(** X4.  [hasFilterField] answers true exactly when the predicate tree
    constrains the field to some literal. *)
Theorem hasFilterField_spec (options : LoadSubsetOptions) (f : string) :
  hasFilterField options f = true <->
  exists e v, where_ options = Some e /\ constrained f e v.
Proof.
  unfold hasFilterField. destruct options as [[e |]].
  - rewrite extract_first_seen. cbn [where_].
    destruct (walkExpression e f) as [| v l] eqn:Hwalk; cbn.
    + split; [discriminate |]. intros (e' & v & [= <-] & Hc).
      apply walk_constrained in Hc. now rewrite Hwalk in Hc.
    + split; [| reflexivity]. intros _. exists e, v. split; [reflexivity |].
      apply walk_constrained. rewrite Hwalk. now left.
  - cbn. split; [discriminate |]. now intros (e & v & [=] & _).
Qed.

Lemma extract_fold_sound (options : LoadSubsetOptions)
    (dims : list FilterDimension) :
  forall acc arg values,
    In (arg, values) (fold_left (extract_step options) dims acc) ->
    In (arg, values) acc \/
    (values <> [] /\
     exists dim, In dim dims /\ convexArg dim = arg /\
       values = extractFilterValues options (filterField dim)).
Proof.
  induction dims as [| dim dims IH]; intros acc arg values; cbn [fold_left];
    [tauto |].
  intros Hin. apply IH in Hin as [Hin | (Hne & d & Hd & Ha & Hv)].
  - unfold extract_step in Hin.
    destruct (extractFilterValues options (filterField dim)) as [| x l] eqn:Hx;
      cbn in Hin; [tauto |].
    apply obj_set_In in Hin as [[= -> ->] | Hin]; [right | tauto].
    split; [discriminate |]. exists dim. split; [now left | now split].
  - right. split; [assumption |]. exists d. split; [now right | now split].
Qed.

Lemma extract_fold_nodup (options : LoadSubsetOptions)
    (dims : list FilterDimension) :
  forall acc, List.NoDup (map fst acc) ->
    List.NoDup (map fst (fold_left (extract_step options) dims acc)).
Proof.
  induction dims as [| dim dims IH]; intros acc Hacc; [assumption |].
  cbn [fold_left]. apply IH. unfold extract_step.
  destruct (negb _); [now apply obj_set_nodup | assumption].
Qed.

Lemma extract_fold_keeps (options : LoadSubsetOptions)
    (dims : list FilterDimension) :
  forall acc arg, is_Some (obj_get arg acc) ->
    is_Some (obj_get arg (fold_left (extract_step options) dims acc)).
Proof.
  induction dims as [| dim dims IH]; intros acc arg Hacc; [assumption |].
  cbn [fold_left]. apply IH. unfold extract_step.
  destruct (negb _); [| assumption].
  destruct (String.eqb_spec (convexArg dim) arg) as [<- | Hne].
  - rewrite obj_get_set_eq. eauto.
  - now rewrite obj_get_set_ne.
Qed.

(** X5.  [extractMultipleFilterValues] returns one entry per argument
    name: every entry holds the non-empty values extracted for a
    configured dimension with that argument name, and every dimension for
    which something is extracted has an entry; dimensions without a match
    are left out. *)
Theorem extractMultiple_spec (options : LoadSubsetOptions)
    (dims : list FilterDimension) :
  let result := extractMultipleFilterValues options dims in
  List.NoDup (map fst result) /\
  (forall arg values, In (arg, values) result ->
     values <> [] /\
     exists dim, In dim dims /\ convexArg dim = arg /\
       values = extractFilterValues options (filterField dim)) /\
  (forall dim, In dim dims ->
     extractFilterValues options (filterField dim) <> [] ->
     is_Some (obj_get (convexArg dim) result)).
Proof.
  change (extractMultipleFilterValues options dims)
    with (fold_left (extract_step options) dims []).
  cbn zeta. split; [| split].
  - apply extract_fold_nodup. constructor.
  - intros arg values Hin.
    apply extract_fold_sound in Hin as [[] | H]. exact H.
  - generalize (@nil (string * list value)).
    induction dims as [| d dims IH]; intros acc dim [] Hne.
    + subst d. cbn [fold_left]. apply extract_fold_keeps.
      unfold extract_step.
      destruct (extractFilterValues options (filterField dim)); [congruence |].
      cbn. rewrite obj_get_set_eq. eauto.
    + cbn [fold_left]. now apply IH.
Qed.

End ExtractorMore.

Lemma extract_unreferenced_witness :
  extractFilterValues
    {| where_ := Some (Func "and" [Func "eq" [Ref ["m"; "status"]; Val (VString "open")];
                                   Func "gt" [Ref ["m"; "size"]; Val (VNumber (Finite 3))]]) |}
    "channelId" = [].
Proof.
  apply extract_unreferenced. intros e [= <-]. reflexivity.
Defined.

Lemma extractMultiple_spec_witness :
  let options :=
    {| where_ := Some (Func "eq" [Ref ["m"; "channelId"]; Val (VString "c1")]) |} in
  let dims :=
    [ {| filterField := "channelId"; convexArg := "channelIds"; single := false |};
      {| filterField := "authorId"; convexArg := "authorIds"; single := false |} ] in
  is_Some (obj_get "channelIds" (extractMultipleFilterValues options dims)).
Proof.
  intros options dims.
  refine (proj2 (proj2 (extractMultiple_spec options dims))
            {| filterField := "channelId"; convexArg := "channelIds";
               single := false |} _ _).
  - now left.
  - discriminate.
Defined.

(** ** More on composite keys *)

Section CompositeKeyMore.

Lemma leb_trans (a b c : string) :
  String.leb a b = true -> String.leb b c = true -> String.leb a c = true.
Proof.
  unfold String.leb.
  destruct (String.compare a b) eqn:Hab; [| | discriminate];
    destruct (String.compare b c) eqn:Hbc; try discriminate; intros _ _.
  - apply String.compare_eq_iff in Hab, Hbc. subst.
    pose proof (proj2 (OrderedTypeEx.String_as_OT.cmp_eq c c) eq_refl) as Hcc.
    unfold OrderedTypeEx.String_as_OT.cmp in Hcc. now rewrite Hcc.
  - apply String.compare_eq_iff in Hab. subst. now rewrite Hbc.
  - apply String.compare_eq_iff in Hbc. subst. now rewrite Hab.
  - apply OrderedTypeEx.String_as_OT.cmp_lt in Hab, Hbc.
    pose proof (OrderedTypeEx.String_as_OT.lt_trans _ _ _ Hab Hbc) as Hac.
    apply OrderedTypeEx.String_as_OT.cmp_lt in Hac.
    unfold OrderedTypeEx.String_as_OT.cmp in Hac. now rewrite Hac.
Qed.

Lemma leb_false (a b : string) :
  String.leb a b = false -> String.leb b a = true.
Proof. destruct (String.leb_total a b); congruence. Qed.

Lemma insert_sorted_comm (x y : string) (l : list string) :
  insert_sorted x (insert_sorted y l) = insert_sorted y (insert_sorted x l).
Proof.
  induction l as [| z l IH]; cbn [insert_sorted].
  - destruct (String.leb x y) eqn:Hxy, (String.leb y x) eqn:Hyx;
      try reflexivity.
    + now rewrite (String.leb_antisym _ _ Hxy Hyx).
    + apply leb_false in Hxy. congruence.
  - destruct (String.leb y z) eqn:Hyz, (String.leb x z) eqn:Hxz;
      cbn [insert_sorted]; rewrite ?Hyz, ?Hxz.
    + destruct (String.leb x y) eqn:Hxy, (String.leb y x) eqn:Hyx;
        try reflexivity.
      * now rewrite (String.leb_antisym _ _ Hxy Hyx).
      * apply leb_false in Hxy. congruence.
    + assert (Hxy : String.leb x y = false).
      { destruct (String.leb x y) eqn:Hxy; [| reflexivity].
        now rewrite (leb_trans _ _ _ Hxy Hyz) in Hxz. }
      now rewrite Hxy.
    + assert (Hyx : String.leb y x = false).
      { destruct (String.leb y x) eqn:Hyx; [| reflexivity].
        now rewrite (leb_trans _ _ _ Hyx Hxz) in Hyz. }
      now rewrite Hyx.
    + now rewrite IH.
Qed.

————————

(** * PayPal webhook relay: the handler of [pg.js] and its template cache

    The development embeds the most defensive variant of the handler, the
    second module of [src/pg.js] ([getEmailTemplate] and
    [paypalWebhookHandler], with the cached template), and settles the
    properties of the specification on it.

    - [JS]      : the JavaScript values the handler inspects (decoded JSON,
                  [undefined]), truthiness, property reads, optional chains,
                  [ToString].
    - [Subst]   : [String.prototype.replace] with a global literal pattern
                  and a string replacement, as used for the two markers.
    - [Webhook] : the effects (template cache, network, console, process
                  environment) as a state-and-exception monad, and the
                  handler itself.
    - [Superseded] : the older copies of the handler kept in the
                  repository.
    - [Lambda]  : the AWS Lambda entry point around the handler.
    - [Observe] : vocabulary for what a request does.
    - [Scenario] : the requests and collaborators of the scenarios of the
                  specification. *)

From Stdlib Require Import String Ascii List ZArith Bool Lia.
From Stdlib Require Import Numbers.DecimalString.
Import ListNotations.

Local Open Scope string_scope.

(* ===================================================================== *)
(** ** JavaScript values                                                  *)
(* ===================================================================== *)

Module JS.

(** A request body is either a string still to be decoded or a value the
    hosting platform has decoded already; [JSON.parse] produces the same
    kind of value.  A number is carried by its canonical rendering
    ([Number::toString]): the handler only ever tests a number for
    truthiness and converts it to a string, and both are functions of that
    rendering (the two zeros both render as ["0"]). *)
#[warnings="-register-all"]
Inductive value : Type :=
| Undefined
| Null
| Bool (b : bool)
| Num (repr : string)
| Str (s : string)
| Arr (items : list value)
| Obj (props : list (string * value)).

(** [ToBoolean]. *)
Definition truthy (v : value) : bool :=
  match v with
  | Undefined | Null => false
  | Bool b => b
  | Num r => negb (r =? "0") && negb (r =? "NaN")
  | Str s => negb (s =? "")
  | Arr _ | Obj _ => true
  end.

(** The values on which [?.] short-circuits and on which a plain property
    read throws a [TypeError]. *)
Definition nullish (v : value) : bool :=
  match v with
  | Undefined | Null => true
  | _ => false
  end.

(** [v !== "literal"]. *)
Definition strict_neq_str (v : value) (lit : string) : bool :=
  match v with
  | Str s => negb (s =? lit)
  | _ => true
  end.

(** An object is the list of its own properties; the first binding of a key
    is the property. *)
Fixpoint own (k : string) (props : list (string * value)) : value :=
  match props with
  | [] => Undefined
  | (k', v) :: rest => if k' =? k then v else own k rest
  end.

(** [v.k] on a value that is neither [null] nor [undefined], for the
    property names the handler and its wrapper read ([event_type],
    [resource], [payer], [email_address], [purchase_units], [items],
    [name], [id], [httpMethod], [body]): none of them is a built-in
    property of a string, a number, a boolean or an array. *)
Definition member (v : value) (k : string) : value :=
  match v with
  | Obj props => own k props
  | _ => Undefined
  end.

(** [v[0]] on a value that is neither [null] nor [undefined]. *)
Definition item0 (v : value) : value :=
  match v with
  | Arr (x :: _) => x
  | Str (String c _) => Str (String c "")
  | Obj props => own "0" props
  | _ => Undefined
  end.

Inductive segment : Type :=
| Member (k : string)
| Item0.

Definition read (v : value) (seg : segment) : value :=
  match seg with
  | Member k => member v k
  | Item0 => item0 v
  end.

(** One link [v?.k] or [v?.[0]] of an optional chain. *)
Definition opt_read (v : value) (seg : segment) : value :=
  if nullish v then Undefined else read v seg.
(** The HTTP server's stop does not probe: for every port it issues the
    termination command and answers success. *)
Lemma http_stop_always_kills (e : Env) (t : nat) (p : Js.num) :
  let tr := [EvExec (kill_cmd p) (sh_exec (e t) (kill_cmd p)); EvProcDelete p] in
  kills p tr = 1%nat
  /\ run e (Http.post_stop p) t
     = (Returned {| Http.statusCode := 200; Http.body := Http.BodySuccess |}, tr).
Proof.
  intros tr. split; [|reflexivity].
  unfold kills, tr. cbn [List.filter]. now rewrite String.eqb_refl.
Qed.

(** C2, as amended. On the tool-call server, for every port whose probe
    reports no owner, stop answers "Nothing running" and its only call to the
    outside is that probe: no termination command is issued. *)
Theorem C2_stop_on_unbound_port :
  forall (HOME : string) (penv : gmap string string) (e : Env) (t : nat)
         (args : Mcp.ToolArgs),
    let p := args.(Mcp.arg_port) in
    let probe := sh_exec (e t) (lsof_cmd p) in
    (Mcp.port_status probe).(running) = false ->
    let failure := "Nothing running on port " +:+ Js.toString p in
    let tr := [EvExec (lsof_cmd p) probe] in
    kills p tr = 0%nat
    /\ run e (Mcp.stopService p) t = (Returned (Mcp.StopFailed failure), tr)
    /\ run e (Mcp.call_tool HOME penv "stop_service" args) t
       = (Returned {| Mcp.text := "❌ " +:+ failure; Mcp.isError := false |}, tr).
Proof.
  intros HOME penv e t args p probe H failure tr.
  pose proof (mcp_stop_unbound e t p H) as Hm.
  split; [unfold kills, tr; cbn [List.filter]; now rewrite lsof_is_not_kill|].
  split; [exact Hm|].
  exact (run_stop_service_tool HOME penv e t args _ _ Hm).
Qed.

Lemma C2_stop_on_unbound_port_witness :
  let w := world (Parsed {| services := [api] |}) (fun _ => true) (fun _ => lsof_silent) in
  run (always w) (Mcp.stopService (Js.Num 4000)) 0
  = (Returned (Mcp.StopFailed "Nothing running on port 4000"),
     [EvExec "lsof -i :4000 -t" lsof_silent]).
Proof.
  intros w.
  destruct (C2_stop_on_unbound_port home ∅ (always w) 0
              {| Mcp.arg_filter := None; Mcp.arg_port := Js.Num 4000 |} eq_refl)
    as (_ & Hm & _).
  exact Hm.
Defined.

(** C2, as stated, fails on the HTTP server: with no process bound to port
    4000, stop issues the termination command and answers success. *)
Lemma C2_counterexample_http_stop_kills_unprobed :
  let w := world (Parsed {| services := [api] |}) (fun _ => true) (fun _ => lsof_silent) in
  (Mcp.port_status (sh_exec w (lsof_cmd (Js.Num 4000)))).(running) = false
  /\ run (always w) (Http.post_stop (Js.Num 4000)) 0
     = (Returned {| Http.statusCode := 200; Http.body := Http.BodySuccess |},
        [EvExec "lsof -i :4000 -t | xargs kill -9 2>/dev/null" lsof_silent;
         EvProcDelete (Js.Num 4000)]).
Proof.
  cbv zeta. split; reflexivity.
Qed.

————————

**YOUR ASSIGNMENT**
All lines above from the one with "second module of" to the one with "- [Webhook] : the", inclusive, should be copied exactly, and no other lines.

**ANSWER TO THIS EXERCISE**
    second module of [src/pg.js] ([getEmailTemplate] and
    [paypalWebhookHandler], with the cached template), and settles the
    properties of the specification on it.

    - [JS]      : the JavaScript values the handler inspects (decoded JSON,
                  [undefined]), truthiness, property reads, optional chains,
                  [ToString].
    - [Subst]   : [String.prototype.replace] with a global literal pattern
                  and a string replacement, as used for the two markers.
    - [Webhook] : the effects (template cache, network, console, process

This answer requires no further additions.